7.4 KiB
Using Quantization in Concrete Framework
In this section we detail some usage of quantization as implemented in Concrete.
Quantization Basics
Concrete Framework implements some basic concepts of quantization. The very basic purpose of it is to convert floating point values to integers. We can apply such conversion using QuantizedArray available in concrete.quantization.
QuantizedArray takes 2 arguments:
n_bitsthat defines the precision of the quantization. Currently,n_bitsis limited to 7, due to some ConcreteLib limits.valuesthat will be converted to integers
from concrete.quantization import QuantizedArray
import numpy
numpy.random.seed(0)
A = numpy.random.uniform(-2, 2, 10)
# array([ 0.19525402, 0.86075747, 0.4110535, 0.17953273, -0.3053808,
# 0.58357645, -0.24965115, 1.567092 , 1.85465104, -0.46623392])
q_A = QuantizedArray(7, A)
q_A.qvalues
# array([ 37, 73, 48, 36, 9,
# 58, 12, 112, 127, 0])
# the quantized integers values from A.
q_A.scale
# 0.018274684777173276, the scale S.
q_A.zero_point
# 26, the zero point Z.
q_A.dequant()
# array([ 0.20102153, 0.85891018, 0.40204307, 0.18274685, -0.31066964,
# 0.58478991, -0.25584559, 1.57162289, 1.84574316, -0.4751418 ])
# Dequantized values.
Neural networks in the Quantized Realm
Neural networks are implemented with a diverse set of operations, such as convolution, linear transformations, activation functions and element-wise operations. When working with quantized values, these operations can not be carried out the same way as for floating point values. With quantization it is necessary to re-scale the input and output values of each operation to fit in the quantization domain.
Re-scaling raw input values to the quantized domain implies that we need to make use of floating point operations. In the FHE setting where we only work with integers, this could be a problem, but luckily, the FHE implementation behind the Concrete framework provides a workaround. We essentially make use of a table lookup which is later translated into a PBS.
Of course, having a PBS for every quantized addition isn't recommended for computational cost reasons. Also, Concrete Framework allows PBS only for univariate operations (i.e. matrix multiplication can't be done in a PBS). Therefore, our quantized modules split the computation of floating point values and unsigned integers as it is currently done in concrete.quantization.QuantizedLinear.
The above operations are all implemented in Concrete Framework and transparent to the user via our Quantized Modules.

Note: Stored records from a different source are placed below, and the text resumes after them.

(** * youtube-downloader-api: format resolution, download orchestration, job store

  A shallow embedding of [server/storage.ts] (the in-memory job store) and of
  the route module (the format resolver of [POST /api/video-info] and the two
  background orchestrators [startDownload] and [startMuxDownload]), followed
  by the properties of the specification that were checked against it.

  Conventions of the embedding.
  - JavaScript numbers that hold byte counts, bitrates and itags are integers
    ([Z]): such a Number holds its integer exactly. The arithmetic that
    computes a progress from them is the arithmetic of IEEE-754 doubles:
    every [+], [*] and [/] is the exact rational result rounded to the
    nearest double, ties to even ([JS.rnd]); a Number that is not finite
    ([NaN], [Infinity], [-Infinity]) is [JS.NotFinite]. [Math.round x] is
    [floor (x + 1/2)] on the value of the double.
  - The [progress] column holds what a client of the API reads: JSON has no
    [NaN] and no [Infinity] and renders them as [null], so a progress that
    is not a finite Number is stored as [None].
  - An optional or nullable property is an [option]; [x || d] is written out
    with the truthiness of the value ([undefined], [null], the empty string
    and [0] are falsy).
  - The job store is a finite map from ids to records, the file system is
    the finite set of paths that exist.
  - [Array.prototype.sort] is stable; it is modelled by a stable insertion
    sort driven by the same comparator. *)

From Stdlib Require Import ZArith QArith Qround Qabs Qpower Lqa Permutation Sorted Ascii.
From stdpp Require Import gmap strings list pretty.

Open Scope Z_scope.

(* ===================================================================== *)
(** * Part I: the embedding                                               *)
(* ===================================================================== *)

(** ** JavaScript primitives used by the sources *)
Module JS.

(** [Math.round] on the value of a finite Number: the nearest integer,
    halves rounded towards +infinity. *)
Definition Math_round (x : Q) : Z := Qfloor (Qplus x (1 # 2)).

(** [Math.round(n / (1024 * 1024))] on an integer byte count; the division
    by a power of two is exact. *)
Definition megabytes (n : Z) : Z :=
  Math_round (Qdiv (inject_Z n) (inject_Z (1024 * 1024))).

Concrete Framework allows you to convert Numpy operations to their FHE counterparts. This essentially opens the door to any python computing framework such as PyTorch. Concrete Framework implements a Torch to Numpy converter that makes it easy for the user to use a torch model.
First we define a model:
from torch import nn
import torch
class LogisticRegression(nn.Module):
"""LogisticRegression with Torch"""
def __init__(self):
super().__init__()
self.fc1 = nn.Linear(in_features=14, out_features=1)

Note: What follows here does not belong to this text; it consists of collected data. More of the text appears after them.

(** * Composing the pass-through methods *)



(** X11. The verdict [HandleRequest] returns for a request goes through
    [HandleResponse] unchanged: the second verdict equals the first, with
    the request's headers and body, status 0 and continue = true, and the
    request itself is still in the heap as it was. *)
Theorem passthrough_chain (b1 b2 : ptr) (ctx1 ctx2 : Context) (h : heap)
    (l : loc) (r : HTTPRequest.t) :
  h !! l = Some (ObjHTTPRequest r) →
  ∃ p1 h1 p2 h2,
    HandleRequest b1 ctx1 (Some l) h = (Returned (Some p1, nil_error), h1)
    ∧ HandleResponse b2 ctx2 (Some p1) h1 = (Returned (Some p2, nil_error), h2)
    ∧ h2 !! p2 = h2 !! p1
    ∧ h2 !! p2 = Some (ObjHTTPResponse
                         {| HTTPResponse.Continue := true;
                            HTTPResponse.StatusCode := 0;
                            HTTPResponse.Headers := HTTPRequest.Headers r;
                            HTTPResponse.Body := HTTPRequest.Body r |})
    ∧ h2 !! l = Some (ObjHTTPRequest r).
Proof.
  intros Hl. unfold_method. rewrite Hl.
  eexists _, _, _, _. split; [reflexivity|].
  rewrite lookup_insert_eq. split; [reflexivity|].
  set (v := ObjHTTPResponse _).
  set (h1 := <[next_loc h := v]> h).
  assert (Hp1 : <[next_loc h1 := v]> h1 !! next_loc h = Some v).
  { apply (lookup_weaken h1); [apply lookup_insert_eq | apply new_extends]. }
  rewrite Hp1, lookup_insert_eq. repeat split.
  apply (lookup_weaken h); [done|].
  etrans; apply new_extends.
Qed.

Lemma passthrough_chain_witness :
  ∃ p1 h1 p2 h2,
    HandleRequest None sample.ctx (Some 1%positive) sample.memory
    = (Returned (Some p1, nil_error), h1)
    ∧ HandleResponse (Some 2%positive) sample.ctx (Some p1) h1
      = (Returned (Some p2, nil_error), h2)
    ∧ h2 !! p2 = h2 !! p1
    ∧ h2 !! p2 = Some (ObjHTTPResponse
                         {| HTTPResponse.Continue := true;
                            HTTPResponse.StatusCode := 0;
                            HTTPResponse.Headers := [("a", "1")];
                            HTTPResponse.Body := [Byte.x68; Byte.x69] |})
    ∧ h2 !! 1%positive = Some (ObjHTTPRequest sample.request).
Proof.
  apply (passthrough_chain None (Some 2%positive) sample.ctx sample.ctx
           sample.memory 1%positive sample.request).
  reflexivity.
Defined.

self.sigmoid1 = nn.Sigmoid()
def forward(self, x):
"""Forward pass."""
out = self.fc1(x)
out = self.sigmoid1(out)
return out
torch_model = LogisticRegression()
We then convert this model to numpy only operations:
from concrete.torch import NumpyModule
numpy_model = NumpyModule(torch_model)
The NumpyModule allows us to runs inference as for a nn.Module. Here, the prediction of the numpy module should be exactly the same.
We can then quantize the numpy module with PostTrainingAffineQuantization as follows:
from concrete.quantization import PostTrainingAffineQuantization
numpy_input = numpy.random.uniform(-1, 1, size=(10,14)) # some input with 14 features to calibrate the quantization
n_bits = 2 # number of bits of precision for the weights, activation, inputs and outputs.

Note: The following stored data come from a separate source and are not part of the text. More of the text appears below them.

(** X8.  A successful login uses the token it was given, opens one new
    active session credential for the user who owns the address of the
    request, and answers with the envelope whose data is the one field
    "token", the signature of the id of that credential, the id of that
    user and the main address of that user.  It sends no message, changes
    no address and leaves every other credential as it was. *)
Theorem login_opens_one_session {jwt : JWTToken.Lib}
    (this : AuthController.t)
    (request : FastifyRequest.t AuthLoginBody) (w w1 : World)
    (response : SuccessResponse.t) :
  AuthController.login this request w = (inr response, w1) ->
  exists owner main,
    In owner (userEmails w)
    /\ Entity.UserEmail.value owner
       = login_email (FastifyRequest.body request)
    /\ Entity.UserEmail.main owner = true
    /\ In main (userEmails w)
    /\ Entity.UserEmail.main main = true
    /\ Entity.UserEmail.user main = Entity.UserEmail.user owner
    /\ response
       = SuccessResponse.create (FastifyRequest.id request)
           (Some [("token"%string,
                   JWTToken.sign (AuthController.privateKey this)
                     (JWTToken.mkPayload (uuid (nextId w))
                        (Entity.UserEmail.user owner)
                        (Entity.UserEmail.value main)))])
    /\ jwtTokens w1
       = jwtTokens w
         ++ [Entity.JwtToken.mk (uuid (nextId w)) true
               (Entity.UserEmail.user owner)]
    /\ tempTokens w1
       = map (fun t =>
                if Entity.TempToken.id t
                   =? login_tempToken (FastifyRequest.body request)
                then Entity.TempToken.mk (Entity.TempToken.id t) true
                       (Entity.TempToken.userEmail t)
                else t) (tempTokens w)
    /\ userEmails w1 = userEmails w
    /\ outbox w1 = outbox w
    /\ nextId w1 = S (nextId w).
Proof.
  intros Hok.
  destruct (login_ok_exact this request w w1 response Hok)
    as (tempToken & userEmail & me & _ & He & Hid & _ & _ & Hval & Hmain
        & Hme & Hmu & Hmm & -> & ->).
  exists userEmail, me.
  repeat (split; [assumption |]).
  split; [reflexivity |].
  cbn [set_users loggedIn jwtTokens tempTokens userEmails outbox nextId].
  rewrite Hid. repeat split.
Qed.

post_training_quant = PostTrainingAffineQuantization(n_bits, numpy_model)
quantized_numpy_module = post_training_quant.quantize_module(numpy_input)
Here, the quantized model takes a quantized array and runs inference in the quantized paradigm.
We can then easily verify that all models give similar predictions. Obviously, the n_bits chosen may adversely affect the prediction of the quantized_numpy_module. You can try increasing this parameter to see the effect on your model but keep in mind that the compilation will require all the values of your network to be less than 7 bits of precision.
torch_model(torch.from_numpy(numpy_input).float())
# tensor([[-0.0690],
# [-0.1108],
# [-0.0743],
# [-0.0464],
# [ 0.0261],
# [-0.1380],
# [-0.0941],
# [-0.1589],
# [ 0.0374],
# [-0.1088]])
numpy_model(numpy_input)
# array([[-0.06901879],
# [-0.11081327],
# [-0.07429631],
# [-0.04636377],
# [ 0.02613242],
# [-0.13795333],
# [-0.09408965],
# [-0.15885062],
# [ 0.03735061],
# [-0.10878125]])
quantized_numpy_module.forward_and_dequant(QuantizedArray(2, numpy_input))
# array([[-0.03792994],
# [-0.15551274],
# [-0.03792994],
# [ 0.08154936],
# [ 0.08154936],
# [-0.15551274],
# [-0.03792994],
# [-0.15551274],
# [ 0.08154936],
# [-0.15551274]])
The current implementation of the framework parses the layers in the order of their definition in the nn.Module. Thus, the order of instantiation of the layers in the constructor (init function) is crucial for the conversion to numpy to work properly.
Do not reuse a layer or an activation multiple times in the forward (i.e. self.sigmoid for each layer activation) and always place them at the correct position (the order of appearance in the forward function) in the init function.
It is now possible to compile the quantized_numpy_module. Details on how to compile the model are available in the torch compilation documentation.
Building your own QuantizedModule
Concrete Framework also offers the possibility to build your own models and use them in the FHE settings. The QuantizedModule is a very simple abstraction that allows to create any model using the available operators:
- QuantizedSigmoid, the quantized version of
nn.Sigmoid - QuantizedLinear, the quantized version of
nn.Linear - QuantizedReLU6, the quantized version of
nn.ReLU6
A well detailed example is available for a QuantizedLinearRegression.
Future releases
Currently, the quantization is only available via PostTrainingAffineQuantization which is a popular approach for quantization but has some constraints.
In future releases we plan to offer the possibility to the user to apply quantization beforehand and convert the model directly to our QuantizedModule. This will allow users to take advantage of Quantization Aware Training (QAT) that allow neural networks to reach better accuracies.